Many times in experiments, there will be a few pieces of data that don't make sense. Confronted with an odd data point or two, most researchers will think, `Huh. That's weird,' and move on. David McCrea from the University of Manitoba, on the other hand, has found a way to make his weird data points work for him.
He works on the neural circuitry for walking in cats, called the central pattern generator (CPG), which is contained in the spinal cord. Using the right sort of stimulation, the cat spinal cord (or in fact almost any vertebrate spinal cord) will `walk' even with the muscles paralyzed and with no connection to the brain. Activity in nerves running to the limb muscles looks more or less like activity during walking: flexor muscle nerves generally alternate with extensor muscle nerves, and within that alternation,muscle activity is ordered more or less appropriately. But there is often a strange effect: sometimes certain nerves `forget' to turn on or off. The rest of the pattern may stop as one nerve fires anomalously or the rhythm may keep on going, roughly as usual. And sometimes the CPG keeps time throughout the`deletion', but sometimes it doesn't.

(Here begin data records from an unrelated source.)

(* ===== verification/LibcMalloc.v ===== *)
(** Userland/LibC/malloc.c: the heap of a process.  A heap block is its bitmap, a bit for each
    chunk of 32 bytes, the address of its data and its count of free bytes; the chain of
    blocks is the list of those that are initialised, the last node of the chain, marked by
    its [next] pointer, being the one that [add_heap_block] initialises.  The headers before
    the allocations are a map from their addresses.  The system calls are the interface
    [OS]. *)
From S2P Require Import Prelude LibcMemory LibcString.

Class OS (os : Type) := {
  virtual_alloc : os -> Z -> Z * os;
  virtual_free : os -> Z -> Z -> os;
}.

(** [Userland/LibC/malloc.c:7-13] BLOCK_SIZE, CHUNK_SIZE and BITMAP_BYTES *)
Definition BLOCK_SIZE : Z := 4 * 1024 * 1024.
Definition CHUNK_SIZE : Z := 32.
Definition BITMAP_BYTES : Z := BLOCK_SIZE / CHUNK_SIZE / 8.

(** [Userland/LibC/malloc.c:33-45] the magic numbers, MALLOC_THRESHOLD and BITS_PER_UNIT *)
Definition MALLOC_MAGIC : Z := 0xDEADBEEF98765432.
Definition OSALLOC_MAGIC : Z := 0xCAFEBABE23456789.
Definition MALLOC_THRESHOLD : Z := 16 * 1024.
Definition BITS_PER_UNIT : Z := 64.

(** [(size_t)-1] *)
Definition minus_one : Z := W64 - 1.

(** [Userland/LibC/malloc.c:47-50] alloc_header *)
Record alloc_header := AllocHeader {
  type_magic : Z;
  ah_size : Z;
}.

(** [sizeof(alloc_header)] and [sizeof(heap_block)] *)
Definition header_bytes : Z := 16.
Definition block_bytes : Z := 32.

(** [Userland/LibC/malloc.c:52-57] heap_block *)
Record libc_heap_block := HeapBlock {
  hb_bitmap : list Z;
  hb_data : Z;
  hb_bytes_left : Z;
}.

Record libc_heap (os : Type) := Heap {
  h_blocks : list libc_heap_block;
  h_headers : gmap Z alloc_header;
  h_os : os;
}.
Arguments Heap {os} _ _ _.
Arguments h_blocks {os} _.
Arguments h_headers {os} _.
Arguments h_os {os} _.

(** ** The bitmap *)

(** [Userland/LibC/malloc.c:75-101] mark_bits_starting_at; a shift count past 63 is taken modulo 64, as the processor does *)
Fixpoint mark_bits_starting_at (count : nat) (bitmap : list Z) (unit_offset bit_offset : Z) (set : bool)
  : result (list Z) :=
  match count with
  | O => Ok bitmap
  | S count =>
    let value := wrap64 (Z.shiftl 1 (bit_offset mod BITS_PER_UNIT)) in
    u ← read_at bitmap unit_offset;
    bitmap ← write_at bitmap unit_offset
               (if set then Z.lor u value else Z.land u (Z.lxor value minus_one));
    let bit_offset := bit_offset + 1 in
    if bit_offset =? BITS_PER_UNIT
    then mark_bits_starting_at count bitmap (unit_offset + 1) 0 set
    else mark_bits_starting_at count bitmap unit_offset bit_offset set
  end.

(** [Userland/LibC/malloc.c:108-123] the loop of find_hole_in_unit, with [n] bits left *)
Fixpoint hole_loop (n : nat) (unit count first_index contiguous_count : Z) : Z :=
  match n with
  | O => minus_one
  | S n' =>
    let i := BITS_PER_UNIT - Z.of_nat n in
    if Z.land unit (Z.shiftl 1 i) =? 0 then
      let first_index := if first_index =? minus_one then i else first_index in
      let contiguous_count := contiguous_count + 1 in
      if contiguous_count =? count then first_index
      else hole_loop n' unit count first_index contiguous_count
    else hole_loop n' unit count minus_one 0
  end.

(** [Userland/LibC/malloc.c:103-126] find_hole_in_unit *)
Definition find_hole_in_unit (unit count : Z) : Z :=
  hole_loop (Z.to_nat BITS_PER_UNIT) unit count minus_one 0.

(** [__builtin_ctzll] and [__builtin_clzll] of a nonzero 64-bit number. *)
Definition ctz (x : Z) : Z := Z.log2 (Z.land x (- x)).
Definition clz (x : Z) : Z := 63 - Z.log2 x.

(** [Userland/LibC/malloc.c:136-184] the loop of find_contiguous_bits from unit [i]: the unit
    and the bit it stores through its last two arguments *)
Fixpoint contiguous_loop (units : list Z) (i count contiguous_count first_unit_index first_bit_index : Z)
  : Z * Z :=
  match units with
  | [] => (minus_one, minus_one)
  | unit :: units =>
    if unit =? minus_one then contiguous_loop units (i + 1) count 0 minus_one minus_one
    else
      let index := if count <? BITS_PER_UNIT then find_hole_in_unit unit count else minus_one in
      if negb (index =? minus_one) then (i, index)
      else
        let trailing_bits := if unit =? 0 then BITS_PER_UNIT else ctz unit in
        let '(trailing_bits, leading_bits) :=
          if trailing_bits =? BITS_PER_UNIT then (trailing_bits, trailing_bits)
          else (clz unit, 0) in
        if contiguous_count + leading_bits >=? count then (first_unit_index, first_bit_index)
        else if contiguous_count =? 0 then
          contiguous_loop units (i + 1) count trailing_bits i (BITS_PER_UNIT - trailing_bits)
        else if trailing_bits =? BITS_PER_UNIT then
          contiguous_loop units (i + 1) count (contiguous_count + BITS_PER_UNIT) first_unit_index first_bit_index
        else contiguous_loop units (i + 1) count trailing_bits i (BITS_PER_UNIT - trailing_bits)
  end.

(** [Userland/LibC/malloc.c:130-188] find_contiguous_bits *)
Definition find_contiguous_bits (bitmap : list Z) (count : Z) : Z * Z :=
  contiguous_loop bitmap 0 count 0 minus_one minus_one.

(** ** Allocation *)

Section malloc.
Context {os : Type} `{!OS os}.

(** [Userland/LibC/malloc.c:194-208] the loop of do_alloc over the blocks: the address and the
    blocks with the chunks reserved, if one of them has room *)
Fixpoint alloc_from_blocks (blocks : list libc_heap_block) (chunks : Z)
  : result (option (Z * list libc_heap_block)) :=
  match blocks with
  | [] => Ok None
  | blk :: rest =>
    let go_on :=
      r ← alloc_from_blocks rest chunks;
      Ok (match r with Some (a, rest) => Some (a, blk :: rest) | None => None end) in
    if hb_bytes_left blk <? chunks *! CHUNK_SIZE then go_on
    else
      let '(unit_offset, bit_offset) := find_contiguous_bits (hb_bitmap blk) chunks in
      if bit_offset =? minus_one then go_on
      else
        bitmap ← mark_bits_starting_at (Z.to_nat chunks) (hb_bitmap blk) unit_offset bit_offset true;
        let blk' := HeapBlock bitmap (hb_data blk) (hb_bytes_left blk -! chunks *! CHUNK_SIZE) in
        Ok (Some (hb_data blk +! unit_offset * BITS_PER_UNIT * CHUNK_SIZE +! bit_offset * CHUNK_SIZE,
                  blk' :: rest))
  end.

(** [Userland/LibC/malloc.c:238-239] the end of malloc: the header is written *)
Definition put_header (h : libc_heap os) (a magic size : Z) : libc_heap os :=
  Heap (h_blocks h) (<[a := AllocHeader magic size]> (h_headers h)) (h_os h).

(** [Userland/LibC/malloc.c:231-232] the size rounded to whole chunks *)
Definition round_to_chunks (size_with_header : Z) : Z :=
  if negb (size_with_header mod CHUNK_SIZE =? 0)
  then size_with_header +! (CHUNK_SIZE - size_with_header mod CHUNK_SIZE) else size_with_header.

(** [Userland/LibC/malloc.c:325-333] what add_heap_block stores in a block; memory from the
    system is zeroed *)
Definition new_heap_block (data : Z) : libc_heap_block :=
  HeapBlock (replicate (Z.to_nat (BITMAP_BYTES / 8)) 0) data BLOCK_SIZE.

Most other researchers had shrugged off deletions as just another weird effect to be avoided, but McCrea realized that they might tell him something about the underlying structure of the CPG. So he teamed up with Ilya Rybak of Drexel University College of Medicine to produce a mathematical model of the CPG that could occasionally `forget' to turn on one muscle, but not lose its rhythm.
They decided that they'd have to make a CPG model with two levels: a higher-level `rhythm generator' to produce the basic timing and a lower-level`pattern generator' to give the characteristic ordering of muscle activity. Using a standard Hodgkin-Huxley neural model, which models the characteristics of electrically excitable cells like neurons, they made a simulation of a pair of generic flexors and extensors, with one excitatory neuron at each level for the flexor and one per level for the extensor, a total of four main neurons. They then added in four inhibitory neurons, so that the flexors would inhibit the extensors and vice versa. This crossed inhibition, combined with a slow self-inactivation built into each neuron, results in rhythmic alternation; first the flexor neurons start firing, inhibiting the extensors,but they slowly deactivate themselves until the extensor neurons can come on,inhibiting the flexor, and so forth.
Deletions, they thought, might come from temporary fluctuations in the excitability of the CPG neurons. Increasing the excitability of an extensor neuron in either level, for example, keeps the extensors on, swamping the usual alternation with the flexors. But exciting the extensor neuron in the rhythm generator level resets the rhythm, while exciting the same neuron in the pattern generating level doesn't: the CPG keeps time, even though the flexors don't fire.
McCrea and Rybak's model can replicate some of the subtleties of deletions. For example, in the cat data, they would sometimes see the flexors turn on,firing continuously for a while, with little or no activity in the extensors. Other times, the flexors might go silent while the extensors kept up their rhythm as usual. In the model, exciting the pattern generating flexor neuron creates the first effect, while inhibiting it results in the second.
The two-level model is still a hypothesis – no one knows whether there really are `rhythm generator' and `pattern generator' neurons in the spinal cord – but it predicts differences in the behaviour of the two classes of neurons, particularly during deletions. Now the goal is too see whether they can find spinal neurons that match their predictions.